A matter of judicial economy, one might say.


Making it a substantive issue is perilous. The Japanese student looking for the Halloween party in Louisiana and the drunken Scots tourist in Texas did not "need killin'."

We just have to draw the line somewhere. The Japanese student was probably OK, but drunken Scots tourists are capable of any enormity. Just look at the history of northern England.


Some of us are a bit reluctant to submit the question to a jury of one, and a jury of 12 is only a marginal improvement.

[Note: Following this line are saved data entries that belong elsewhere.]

(** * Versus simulator page: the local re-simulation engine

    A shallow embedding of the client page of the Versus sports simulator
    (the React component [VersusPage], written in TypeScript) and the
    properties its specification states about it.

    The embedded code is
    - [roundScore] and [calculateWinProbability], the two module-level helpers;
    - the [useEffect] that recomputes the scores when a slider moves:
      [recompute], one run of the effect on the state of the component, with
      the locals and the four slider rules in [Section SliderRules];
    - the part of [runSimulation] that consumes the simulation response:
      [applySimulationResponse], with the team matching in [Module Matching];
    - the effect that clears the baseline when a team selection changes
      ([resetOnTeamChange]), the two search filters of the team dropdowns
      ([filteredAwayTeams], [filteredHomeTeams]) and the handlers of the three
      dropdown flags ([Module Dropdowns]);
    - the [GET] handler of the team route ([Module TeamRoute]), the service
      it calls being a parameter.
    The requests of the page to the service, the scheduling of the effects by
    React and the rendering are not modelled: an effect is embedded as one run
    of its body on the state it reads.

    ** Numbers

    Every JavaScript number that the engine adds, subtracts, multiplies,
    divides, compares or rounds is modelled as an exact rational ([Q]): that
    model has no NaN, no infinities, no signed zero and no binary64 rounding
    error.  [===] on numbers is [Qeq_bool], so two numbers that JavaScript
    cannot tell apart are related by [==] (and by [=] where the code copies
    the value).  The two win probabilities go through [Math.exp] and are real
    numbers ([R]).

    What is proved on the exact model is, in the main, of three kinds: facts
    of the control flow (which branch publishes what), equalities between two
    evaluations of one expression, and inequalities that the rounding of each
    operation preserves.  The away-offence rule is of another kind: it says which
    number the page displays, and next to a threshold of [roundScore] that
    number depends on the last binary digit of a difference.  For it the four
    rules and [roundScore] are embedded a second time in [Module Binary64],
    on the binary64 numbers of the kernel, every operation rounded as the
    engine rounds it.

    ** Strings

    A string is the sequence of its characters and [toLowerCase] is a
    parameter ([Class LowerCase]); the sample pages have ASCII names and are
    evaluated with the ASCII mapping. *)

From Stdlib Require Import QArith Qround Qabs Qreals Lqa.
From Stdlib Require Import Reals Lra.
From Stdlib Require Import ZArith Lia.
From Stdlib Require Import Floats.
From Stdlib Require Import Bool List String Ascii DecimalString Permutation.
Import ListNotations.

Open Scope string_scope.
Open Scope Q_scope.

(* ================================================================= *)
(** ** JavaScript operators *)

(** [a === b], overloaded as in the source: on numbers, on strings and on
    values that may be [undefined]. *)
Class StrictEq (A : Type) := strict_eq : A -> A -> bool.

#[export] Instance StrictEq_number : StrictEq Q := Qeq_bool.
#[export] Instance StrictEq_string : StrictEq string := String.eqb.

(** On the numbers as the engine has them, the binary64 floating-point
    numbers: [NaN] is not equal to itself and the two zeros are equal. *)
#[export] Instance StrictEq_binary64 : StrictEq float := PrimFloat.eqb.

(** [undefined === undefined] holds; [undefined] equals no defined value. *)
#[export] Instance StrictEq_optional {A} `{StrictEq A} : StrictEq (option A) :=
  fun a b =>
    match a, b with
    | Some x, Some y => strict_eq x y
    | None, None => true
    | _, _ => false
    end.

Notation "a === b" := (strict_eq a b) (at level 70, no associativity).
Notation "a !== b" := (negb (strict_eq a b)) (at level 70, no associativity).

(** Comparisons of numbers. *)
Definition js_le (x y : Q) : bool := Qle_bool x y.
Definition js_lt (x y : Q) : bool := negb (Qle_bool y x).

Notation "x <=? y" := (js_le x y) (at level 70, no associativity) : Q_scope.
Notation "x <? y" := (js_lt x y) (at level 70, no associativity) : Q_scope.
Notation "x >=? y" := (js_le y x) (at level 70, no associativity) : Q_scope.
Notation "x >? y" := (js_lt y x) (at level 70, no associativity) : Q_scope.

(** [Math.round]: the nearest integer, a tie going up. *)
Definition Math_round (x : Q) : Q := inject_Z (Qfloor (x + 0.5)).

Definition Math_max (x y : Q) : Q := if x <=? y then y else x.

(** [x || d] where [x] is a number that may be missing: [undefined] and [0]
    are falsy. *)
Definition or_default (x : option Q) (d : Q) : Q :=
  match x with
  | Some v => if v === 0 then d else v
  | None => d
  end.

(** [a || b] where [a] is an object that may be missing: every object is
    truthy. *)
Definition or_else {A} (a b : option A) : option A :=
  match a with
  | Some _ => a
  | None => b
  end.

(** [a ?? b]. *)
Definition nullish (a : option Q) (b : Q) : Q :=
  match a with
  | Some v => v
  | None => b
  end.

(** [s.toLowerCase()].  ECMAScript lower-cases with the mapping of Unicode,
    which is not a mapping of the characters one by one (a capital sigma at
    the end of a word and one inside a word go to different letters).  The
    mapping is a parameter of the development, of which nothing is assumed:
    what is proved holds for every mapping, that of ECMAScript among them. *)
Class LowerCase : Type := toLowerCase : string -> string.

(** The mapping on the strings of ASCII characters, where it is the mapping
    of the letters [A] to [Z] one by one.  The sample pages, whose names and
    abbreviations are ASCII, are evaluated with it. *)
Definition lower_ascii (c : ascii) : ascii :=
  let n := nat_of_ascii c in
  if (65 <=? n)%nat && (n <=? 90)%nat then ascii_of_nat (n + 32) else c.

Arizona originated the recent Supremes opinion on jury trial... and I shudder to think of the result. The dividing line under state law is whether the murder was *exceptionally* cruel, heinious or depraved. (At that, the State supremes had to rule that the fact that the murder was "senseless" wasn't enough, as one judge had ruled. Hard to see a "sensible" murder, unless it was for profit, and for profit also carries the death penalty). With a judge there was at least a chance (repeat, a chance) that he or she had seen a load of murder trials and had the inklings of a perspective. With a jury, every murder is going to be the most cruel one they've ever seen.


Of course, I deal myself out of the question by opposing the death penalty. I don't oppose self-defense, but the use of deadly force needs some bright lines around it and there is a consistent tendency on this list to blur them.